◆ **What is needed**
With both ends included, repeat exactly the lines of the entries below from the one containing "exists s'. split_and!; try done. intros" down to the one containing "- rewrite (upd_with_client s i c _ Hc). simpl_bind. eexists", and no others.

◆ **Records provided**
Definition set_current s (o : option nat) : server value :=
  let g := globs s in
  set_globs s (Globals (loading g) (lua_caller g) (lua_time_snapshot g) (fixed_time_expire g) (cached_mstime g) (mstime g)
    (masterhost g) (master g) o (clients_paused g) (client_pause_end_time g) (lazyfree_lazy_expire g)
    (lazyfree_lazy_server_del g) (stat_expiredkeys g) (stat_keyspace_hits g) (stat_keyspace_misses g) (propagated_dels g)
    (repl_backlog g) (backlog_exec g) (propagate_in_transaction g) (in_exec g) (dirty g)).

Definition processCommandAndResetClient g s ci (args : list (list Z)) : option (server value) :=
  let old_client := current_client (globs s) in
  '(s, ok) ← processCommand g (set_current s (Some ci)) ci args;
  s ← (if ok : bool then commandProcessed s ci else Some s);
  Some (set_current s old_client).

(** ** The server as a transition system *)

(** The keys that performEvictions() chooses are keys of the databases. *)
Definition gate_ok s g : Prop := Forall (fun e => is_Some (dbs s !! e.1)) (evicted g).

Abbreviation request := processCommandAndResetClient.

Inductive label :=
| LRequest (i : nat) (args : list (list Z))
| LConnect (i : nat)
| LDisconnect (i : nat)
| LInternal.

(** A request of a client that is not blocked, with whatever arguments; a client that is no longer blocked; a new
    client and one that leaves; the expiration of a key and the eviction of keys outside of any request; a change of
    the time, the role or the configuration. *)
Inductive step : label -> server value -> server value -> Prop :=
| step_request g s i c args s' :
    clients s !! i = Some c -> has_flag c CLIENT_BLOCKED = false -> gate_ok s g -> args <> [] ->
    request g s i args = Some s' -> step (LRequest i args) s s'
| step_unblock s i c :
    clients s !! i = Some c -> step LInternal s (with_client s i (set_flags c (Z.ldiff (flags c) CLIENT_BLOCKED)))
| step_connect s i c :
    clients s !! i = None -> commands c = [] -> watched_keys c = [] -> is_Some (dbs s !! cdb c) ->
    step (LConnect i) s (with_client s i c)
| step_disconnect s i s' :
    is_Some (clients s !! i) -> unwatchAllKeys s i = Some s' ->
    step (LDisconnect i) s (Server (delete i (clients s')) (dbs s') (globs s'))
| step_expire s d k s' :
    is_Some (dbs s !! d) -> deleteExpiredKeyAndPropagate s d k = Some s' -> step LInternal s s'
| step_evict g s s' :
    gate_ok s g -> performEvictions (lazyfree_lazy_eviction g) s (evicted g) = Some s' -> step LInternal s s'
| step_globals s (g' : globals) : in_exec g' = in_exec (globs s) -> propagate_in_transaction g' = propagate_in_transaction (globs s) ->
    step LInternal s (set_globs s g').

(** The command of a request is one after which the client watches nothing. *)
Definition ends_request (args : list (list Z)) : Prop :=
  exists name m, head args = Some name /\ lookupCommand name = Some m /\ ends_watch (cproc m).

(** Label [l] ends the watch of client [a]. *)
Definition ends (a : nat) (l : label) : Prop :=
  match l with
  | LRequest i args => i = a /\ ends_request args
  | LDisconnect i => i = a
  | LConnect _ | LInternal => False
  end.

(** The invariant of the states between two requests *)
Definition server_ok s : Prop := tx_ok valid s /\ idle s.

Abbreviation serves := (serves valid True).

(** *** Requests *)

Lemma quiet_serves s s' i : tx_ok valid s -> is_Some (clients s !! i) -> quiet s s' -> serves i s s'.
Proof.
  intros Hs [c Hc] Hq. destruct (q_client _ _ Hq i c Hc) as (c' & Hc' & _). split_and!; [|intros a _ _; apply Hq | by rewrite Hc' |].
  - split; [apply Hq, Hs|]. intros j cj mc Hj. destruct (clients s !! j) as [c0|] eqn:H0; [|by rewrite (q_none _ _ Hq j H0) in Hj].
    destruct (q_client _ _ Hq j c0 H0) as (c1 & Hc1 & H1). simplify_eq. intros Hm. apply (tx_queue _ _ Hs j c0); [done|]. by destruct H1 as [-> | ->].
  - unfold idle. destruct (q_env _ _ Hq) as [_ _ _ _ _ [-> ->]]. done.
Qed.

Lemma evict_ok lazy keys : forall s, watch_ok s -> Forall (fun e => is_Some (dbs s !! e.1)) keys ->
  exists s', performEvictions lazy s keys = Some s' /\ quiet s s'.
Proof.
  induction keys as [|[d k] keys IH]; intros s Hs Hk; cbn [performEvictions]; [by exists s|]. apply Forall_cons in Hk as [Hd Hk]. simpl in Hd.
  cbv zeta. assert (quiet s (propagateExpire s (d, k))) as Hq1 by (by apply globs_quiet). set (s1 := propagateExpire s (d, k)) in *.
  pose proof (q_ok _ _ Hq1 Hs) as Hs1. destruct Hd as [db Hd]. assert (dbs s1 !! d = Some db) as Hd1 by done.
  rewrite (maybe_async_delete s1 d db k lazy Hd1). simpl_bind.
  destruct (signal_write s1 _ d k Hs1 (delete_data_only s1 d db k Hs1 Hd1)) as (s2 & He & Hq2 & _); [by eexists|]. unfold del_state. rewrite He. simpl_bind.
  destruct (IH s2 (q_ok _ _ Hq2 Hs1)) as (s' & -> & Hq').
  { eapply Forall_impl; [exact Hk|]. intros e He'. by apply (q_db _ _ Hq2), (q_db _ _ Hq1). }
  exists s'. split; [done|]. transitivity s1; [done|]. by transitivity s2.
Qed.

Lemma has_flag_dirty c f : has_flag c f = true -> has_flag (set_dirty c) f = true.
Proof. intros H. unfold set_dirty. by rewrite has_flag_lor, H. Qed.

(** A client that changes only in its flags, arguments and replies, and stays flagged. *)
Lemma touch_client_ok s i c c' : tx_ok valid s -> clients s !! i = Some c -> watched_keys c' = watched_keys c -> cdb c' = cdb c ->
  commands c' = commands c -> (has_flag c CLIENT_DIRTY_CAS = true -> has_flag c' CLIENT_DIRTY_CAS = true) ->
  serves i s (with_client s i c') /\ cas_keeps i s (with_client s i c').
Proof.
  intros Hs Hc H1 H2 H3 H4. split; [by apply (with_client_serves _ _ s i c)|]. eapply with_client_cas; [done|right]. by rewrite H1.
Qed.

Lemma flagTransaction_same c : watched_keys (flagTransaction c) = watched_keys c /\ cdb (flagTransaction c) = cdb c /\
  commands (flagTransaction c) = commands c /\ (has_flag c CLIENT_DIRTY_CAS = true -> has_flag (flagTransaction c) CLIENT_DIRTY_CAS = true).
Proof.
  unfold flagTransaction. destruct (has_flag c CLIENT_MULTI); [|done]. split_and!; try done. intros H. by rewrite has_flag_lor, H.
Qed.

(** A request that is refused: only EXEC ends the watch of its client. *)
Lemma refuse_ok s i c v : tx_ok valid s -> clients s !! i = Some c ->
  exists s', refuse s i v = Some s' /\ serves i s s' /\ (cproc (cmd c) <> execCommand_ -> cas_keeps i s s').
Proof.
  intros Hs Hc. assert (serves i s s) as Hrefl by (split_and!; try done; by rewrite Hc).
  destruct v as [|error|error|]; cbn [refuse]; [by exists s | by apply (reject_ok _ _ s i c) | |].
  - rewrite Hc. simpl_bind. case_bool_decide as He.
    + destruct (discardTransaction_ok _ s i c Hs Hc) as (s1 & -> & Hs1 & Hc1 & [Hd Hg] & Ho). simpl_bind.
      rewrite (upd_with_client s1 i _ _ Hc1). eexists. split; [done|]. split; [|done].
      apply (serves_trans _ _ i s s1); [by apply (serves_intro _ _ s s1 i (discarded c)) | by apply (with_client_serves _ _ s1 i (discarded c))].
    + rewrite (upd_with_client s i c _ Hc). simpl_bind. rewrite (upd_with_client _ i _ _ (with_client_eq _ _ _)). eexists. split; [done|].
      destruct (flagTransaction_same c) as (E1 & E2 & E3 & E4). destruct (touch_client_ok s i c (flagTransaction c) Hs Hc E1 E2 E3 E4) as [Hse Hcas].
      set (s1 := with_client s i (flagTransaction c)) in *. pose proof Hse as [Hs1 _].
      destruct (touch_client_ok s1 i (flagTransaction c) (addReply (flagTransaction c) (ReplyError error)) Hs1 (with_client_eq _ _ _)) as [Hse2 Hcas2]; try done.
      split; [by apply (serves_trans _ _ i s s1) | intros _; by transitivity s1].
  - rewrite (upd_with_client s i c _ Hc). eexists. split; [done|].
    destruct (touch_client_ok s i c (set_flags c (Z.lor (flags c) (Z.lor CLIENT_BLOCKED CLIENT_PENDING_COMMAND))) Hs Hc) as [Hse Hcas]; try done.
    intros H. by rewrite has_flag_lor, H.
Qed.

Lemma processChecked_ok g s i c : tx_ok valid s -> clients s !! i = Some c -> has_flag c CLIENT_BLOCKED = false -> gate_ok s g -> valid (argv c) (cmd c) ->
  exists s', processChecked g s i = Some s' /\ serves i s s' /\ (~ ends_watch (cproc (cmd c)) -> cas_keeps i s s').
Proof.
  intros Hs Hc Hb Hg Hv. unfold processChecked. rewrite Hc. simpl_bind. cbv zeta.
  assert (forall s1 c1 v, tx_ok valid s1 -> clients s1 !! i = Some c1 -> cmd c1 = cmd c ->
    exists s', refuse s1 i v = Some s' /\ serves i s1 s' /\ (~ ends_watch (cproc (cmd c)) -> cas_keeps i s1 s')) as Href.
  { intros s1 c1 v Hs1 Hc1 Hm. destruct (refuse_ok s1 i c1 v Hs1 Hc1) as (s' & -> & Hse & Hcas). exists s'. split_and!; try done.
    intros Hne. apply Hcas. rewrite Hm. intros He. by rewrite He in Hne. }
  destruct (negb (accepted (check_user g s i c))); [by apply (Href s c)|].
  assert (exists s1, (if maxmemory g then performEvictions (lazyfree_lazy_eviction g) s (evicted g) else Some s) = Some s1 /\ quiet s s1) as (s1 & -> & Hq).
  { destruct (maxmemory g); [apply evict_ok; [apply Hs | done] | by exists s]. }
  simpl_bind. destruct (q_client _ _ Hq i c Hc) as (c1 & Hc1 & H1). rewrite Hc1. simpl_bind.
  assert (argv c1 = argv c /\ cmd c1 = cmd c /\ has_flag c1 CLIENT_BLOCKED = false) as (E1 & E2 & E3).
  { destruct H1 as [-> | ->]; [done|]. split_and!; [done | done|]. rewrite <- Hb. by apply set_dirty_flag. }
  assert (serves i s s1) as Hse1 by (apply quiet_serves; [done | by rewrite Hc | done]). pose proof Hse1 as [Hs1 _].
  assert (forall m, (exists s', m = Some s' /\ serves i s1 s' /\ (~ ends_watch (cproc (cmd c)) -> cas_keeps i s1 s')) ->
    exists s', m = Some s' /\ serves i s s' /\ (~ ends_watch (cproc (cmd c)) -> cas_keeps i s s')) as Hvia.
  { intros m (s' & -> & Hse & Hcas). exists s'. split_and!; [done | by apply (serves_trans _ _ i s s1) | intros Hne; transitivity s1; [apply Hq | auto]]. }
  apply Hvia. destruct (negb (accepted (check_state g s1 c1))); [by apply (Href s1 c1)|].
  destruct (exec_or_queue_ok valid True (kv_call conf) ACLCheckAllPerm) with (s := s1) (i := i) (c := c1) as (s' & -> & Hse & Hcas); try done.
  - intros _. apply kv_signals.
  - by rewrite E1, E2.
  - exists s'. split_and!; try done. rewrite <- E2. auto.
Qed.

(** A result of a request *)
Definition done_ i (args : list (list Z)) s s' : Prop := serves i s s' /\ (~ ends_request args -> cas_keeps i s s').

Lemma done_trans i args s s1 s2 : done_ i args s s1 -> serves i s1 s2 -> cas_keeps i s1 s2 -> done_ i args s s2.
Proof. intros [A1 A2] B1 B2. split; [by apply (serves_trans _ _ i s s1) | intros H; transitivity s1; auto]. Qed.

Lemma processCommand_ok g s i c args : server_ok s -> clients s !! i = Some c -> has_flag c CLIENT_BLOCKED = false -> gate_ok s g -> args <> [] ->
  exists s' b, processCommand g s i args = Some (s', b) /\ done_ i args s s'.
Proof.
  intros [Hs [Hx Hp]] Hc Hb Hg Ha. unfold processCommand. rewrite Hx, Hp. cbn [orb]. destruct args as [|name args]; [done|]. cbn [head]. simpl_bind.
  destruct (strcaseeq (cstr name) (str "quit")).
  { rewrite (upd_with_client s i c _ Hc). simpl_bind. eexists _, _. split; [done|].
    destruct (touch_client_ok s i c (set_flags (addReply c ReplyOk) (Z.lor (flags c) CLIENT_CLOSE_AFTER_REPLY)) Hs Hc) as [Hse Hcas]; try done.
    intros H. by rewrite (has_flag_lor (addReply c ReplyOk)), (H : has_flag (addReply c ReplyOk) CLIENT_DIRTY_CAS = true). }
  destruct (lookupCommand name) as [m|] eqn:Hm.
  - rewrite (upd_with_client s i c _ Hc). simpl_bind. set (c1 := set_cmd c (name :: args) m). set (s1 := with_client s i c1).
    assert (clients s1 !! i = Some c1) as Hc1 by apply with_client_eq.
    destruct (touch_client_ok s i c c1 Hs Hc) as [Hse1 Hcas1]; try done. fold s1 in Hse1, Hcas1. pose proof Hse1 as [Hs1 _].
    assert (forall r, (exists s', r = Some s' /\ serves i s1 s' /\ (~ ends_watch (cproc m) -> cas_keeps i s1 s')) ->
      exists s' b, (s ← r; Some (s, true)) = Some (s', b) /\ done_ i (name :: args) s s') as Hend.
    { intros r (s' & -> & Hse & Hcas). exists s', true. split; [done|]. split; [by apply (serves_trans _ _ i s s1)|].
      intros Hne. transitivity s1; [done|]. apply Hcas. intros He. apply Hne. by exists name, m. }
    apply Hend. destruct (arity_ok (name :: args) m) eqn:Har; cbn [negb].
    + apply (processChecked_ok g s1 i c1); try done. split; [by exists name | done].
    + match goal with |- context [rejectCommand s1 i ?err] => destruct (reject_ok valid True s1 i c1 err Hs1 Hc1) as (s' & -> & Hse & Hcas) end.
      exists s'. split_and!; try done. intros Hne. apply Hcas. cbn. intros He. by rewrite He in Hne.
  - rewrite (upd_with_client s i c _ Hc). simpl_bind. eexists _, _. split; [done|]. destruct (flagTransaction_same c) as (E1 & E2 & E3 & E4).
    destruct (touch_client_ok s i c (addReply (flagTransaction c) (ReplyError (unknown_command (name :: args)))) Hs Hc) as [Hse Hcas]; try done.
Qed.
* * *
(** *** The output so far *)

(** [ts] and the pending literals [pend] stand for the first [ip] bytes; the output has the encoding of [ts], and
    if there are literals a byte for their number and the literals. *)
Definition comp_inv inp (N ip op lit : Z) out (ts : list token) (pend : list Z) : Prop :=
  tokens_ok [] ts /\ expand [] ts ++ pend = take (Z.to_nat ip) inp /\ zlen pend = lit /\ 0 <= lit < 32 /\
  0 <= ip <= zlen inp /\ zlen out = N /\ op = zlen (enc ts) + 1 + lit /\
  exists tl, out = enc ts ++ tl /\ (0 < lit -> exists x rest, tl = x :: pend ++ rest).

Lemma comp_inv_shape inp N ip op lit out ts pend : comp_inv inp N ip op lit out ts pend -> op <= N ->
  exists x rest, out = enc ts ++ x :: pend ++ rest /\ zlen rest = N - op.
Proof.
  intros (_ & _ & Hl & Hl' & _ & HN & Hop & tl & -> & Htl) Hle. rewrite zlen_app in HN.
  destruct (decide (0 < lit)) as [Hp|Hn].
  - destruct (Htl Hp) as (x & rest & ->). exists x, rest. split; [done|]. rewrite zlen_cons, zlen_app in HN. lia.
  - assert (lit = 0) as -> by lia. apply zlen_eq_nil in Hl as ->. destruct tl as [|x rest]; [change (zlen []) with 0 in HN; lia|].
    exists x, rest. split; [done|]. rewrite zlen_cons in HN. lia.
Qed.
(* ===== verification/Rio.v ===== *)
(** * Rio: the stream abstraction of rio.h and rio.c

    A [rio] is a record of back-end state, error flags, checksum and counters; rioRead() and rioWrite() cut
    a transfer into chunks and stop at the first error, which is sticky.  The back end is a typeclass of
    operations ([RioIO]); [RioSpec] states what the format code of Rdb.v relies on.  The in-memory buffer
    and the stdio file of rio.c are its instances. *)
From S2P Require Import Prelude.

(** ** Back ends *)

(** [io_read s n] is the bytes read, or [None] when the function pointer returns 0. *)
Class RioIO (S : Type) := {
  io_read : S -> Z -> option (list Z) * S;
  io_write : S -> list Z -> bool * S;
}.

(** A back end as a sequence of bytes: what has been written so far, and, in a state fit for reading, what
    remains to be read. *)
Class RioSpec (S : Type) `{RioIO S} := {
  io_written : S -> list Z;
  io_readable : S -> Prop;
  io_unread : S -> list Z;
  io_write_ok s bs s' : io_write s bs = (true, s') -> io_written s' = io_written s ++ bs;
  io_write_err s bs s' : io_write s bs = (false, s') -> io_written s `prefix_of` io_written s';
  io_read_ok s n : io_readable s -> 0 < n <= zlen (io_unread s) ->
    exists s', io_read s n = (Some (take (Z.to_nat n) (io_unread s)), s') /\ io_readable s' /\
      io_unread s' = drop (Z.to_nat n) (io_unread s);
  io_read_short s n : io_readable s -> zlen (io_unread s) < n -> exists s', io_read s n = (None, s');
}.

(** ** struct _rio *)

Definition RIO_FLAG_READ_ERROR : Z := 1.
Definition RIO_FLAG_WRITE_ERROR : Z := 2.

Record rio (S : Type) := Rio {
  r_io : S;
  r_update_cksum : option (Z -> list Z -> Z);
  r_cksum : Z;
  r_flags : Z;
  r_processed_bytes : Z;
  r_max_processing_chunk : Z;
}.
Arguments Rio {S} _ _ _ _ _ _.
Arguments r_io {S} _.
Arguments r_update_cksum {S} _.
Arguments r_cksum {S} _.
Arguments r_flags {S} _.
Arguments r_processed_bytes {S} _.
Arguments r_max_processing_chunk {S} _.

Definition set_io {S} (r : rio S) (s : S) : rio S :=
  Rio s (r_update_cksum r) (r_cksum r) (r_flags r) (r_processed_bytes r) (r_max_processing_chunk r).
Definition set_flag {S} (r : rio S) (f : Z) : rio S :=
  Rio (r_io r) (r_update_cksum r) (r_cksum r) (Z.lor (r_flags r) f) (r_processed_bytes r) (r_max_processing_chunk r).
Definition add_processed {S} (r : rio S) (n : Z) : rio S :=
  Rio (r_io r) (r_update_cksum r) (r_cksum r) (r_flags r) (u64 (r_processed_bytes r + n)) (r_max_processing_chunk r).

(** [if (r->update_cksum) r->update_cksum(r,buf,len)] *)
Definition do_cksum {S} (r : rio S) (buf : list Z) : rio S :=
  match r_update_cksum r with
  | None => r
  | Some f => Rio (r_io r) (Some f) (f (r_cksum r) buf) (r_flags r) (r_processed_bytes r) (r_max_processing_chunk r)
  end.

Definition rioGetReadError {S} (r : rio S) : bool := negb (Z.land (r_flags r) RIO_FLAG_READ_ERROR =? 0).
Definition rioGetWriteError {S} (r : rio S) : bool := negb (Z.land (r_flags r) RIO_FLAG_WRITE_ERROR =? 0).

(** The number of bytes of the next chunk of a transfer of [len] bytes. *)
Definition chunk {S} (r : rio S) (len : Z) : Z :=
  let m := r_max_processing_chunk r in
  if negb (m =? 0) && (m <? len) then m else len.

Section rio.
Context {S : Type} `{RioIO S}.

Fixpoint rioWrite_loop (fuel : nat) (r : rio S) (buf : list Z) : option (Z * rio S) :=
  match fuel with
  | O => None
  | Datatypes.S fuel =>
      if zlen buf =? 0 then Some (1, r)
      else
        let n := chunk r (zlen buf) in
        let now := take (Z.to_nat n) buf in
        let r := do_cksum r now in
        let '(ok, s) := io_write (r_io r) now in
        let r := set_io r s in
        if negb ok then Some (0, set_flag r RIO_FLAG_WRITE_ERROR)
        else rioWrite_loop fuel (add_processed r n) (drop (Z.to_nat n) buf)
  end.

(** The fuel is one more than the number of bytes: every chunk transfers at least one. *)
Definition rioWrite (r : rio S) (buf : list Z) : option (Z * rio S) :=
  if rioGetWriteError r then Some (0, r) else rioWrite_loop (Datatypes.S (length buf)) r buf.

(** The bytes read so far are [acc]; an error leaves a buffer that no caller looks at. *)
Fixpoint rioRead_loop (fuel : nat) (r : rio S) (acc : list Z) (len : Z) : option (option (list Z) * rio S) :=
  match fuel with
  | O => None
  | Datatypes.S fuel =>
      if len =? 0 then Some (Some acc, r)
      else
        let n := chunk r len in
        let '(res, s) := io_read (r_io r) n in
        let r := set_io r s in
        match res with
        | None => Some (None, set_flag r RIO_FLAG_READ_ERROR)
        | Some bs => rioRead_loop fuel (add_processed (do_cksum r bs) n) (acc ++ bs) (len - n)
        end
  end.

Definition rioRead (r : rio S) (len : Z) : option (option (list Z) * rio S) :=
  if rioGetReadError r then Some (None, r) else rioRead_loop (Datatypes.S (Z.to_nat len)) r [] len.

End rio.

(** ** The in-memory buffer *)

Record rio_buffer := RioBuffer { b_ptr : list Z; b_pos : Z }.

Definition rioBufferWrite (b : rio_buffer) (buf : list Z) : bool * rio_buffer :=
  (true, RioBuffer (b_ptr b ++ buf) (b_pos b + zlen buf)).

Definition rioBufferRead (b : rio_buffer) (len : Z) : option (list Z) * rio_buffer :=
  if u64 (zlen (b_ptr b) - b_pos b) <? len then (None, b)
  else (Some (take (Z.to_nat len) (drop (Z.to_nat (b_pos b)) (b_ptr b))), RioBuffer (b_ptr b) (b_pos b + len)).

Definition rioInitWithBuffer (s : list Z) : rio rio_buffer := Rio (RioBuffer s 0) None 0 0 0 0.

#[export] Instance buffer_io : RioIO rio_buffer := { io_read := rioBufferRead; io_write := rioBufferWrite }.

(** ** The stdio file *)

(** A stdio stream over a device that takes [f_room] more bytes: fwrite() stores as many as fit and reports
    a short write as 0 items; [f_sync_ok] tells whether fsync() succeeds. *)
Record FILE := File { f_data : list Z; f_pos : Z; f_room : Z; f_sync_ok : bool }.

◆ **Answer box**
      exists s'. split_and!; try done. intros Hne. apply Hcas. cbn. intros He. by rewrite He in Hne.
  - rewrite (upd_with_client s i c _ Hc). simpl_bind. eexists _, _. split; [done|]. destruct (flagTransaction_same c) as (E1 & E2 & E3 & E4).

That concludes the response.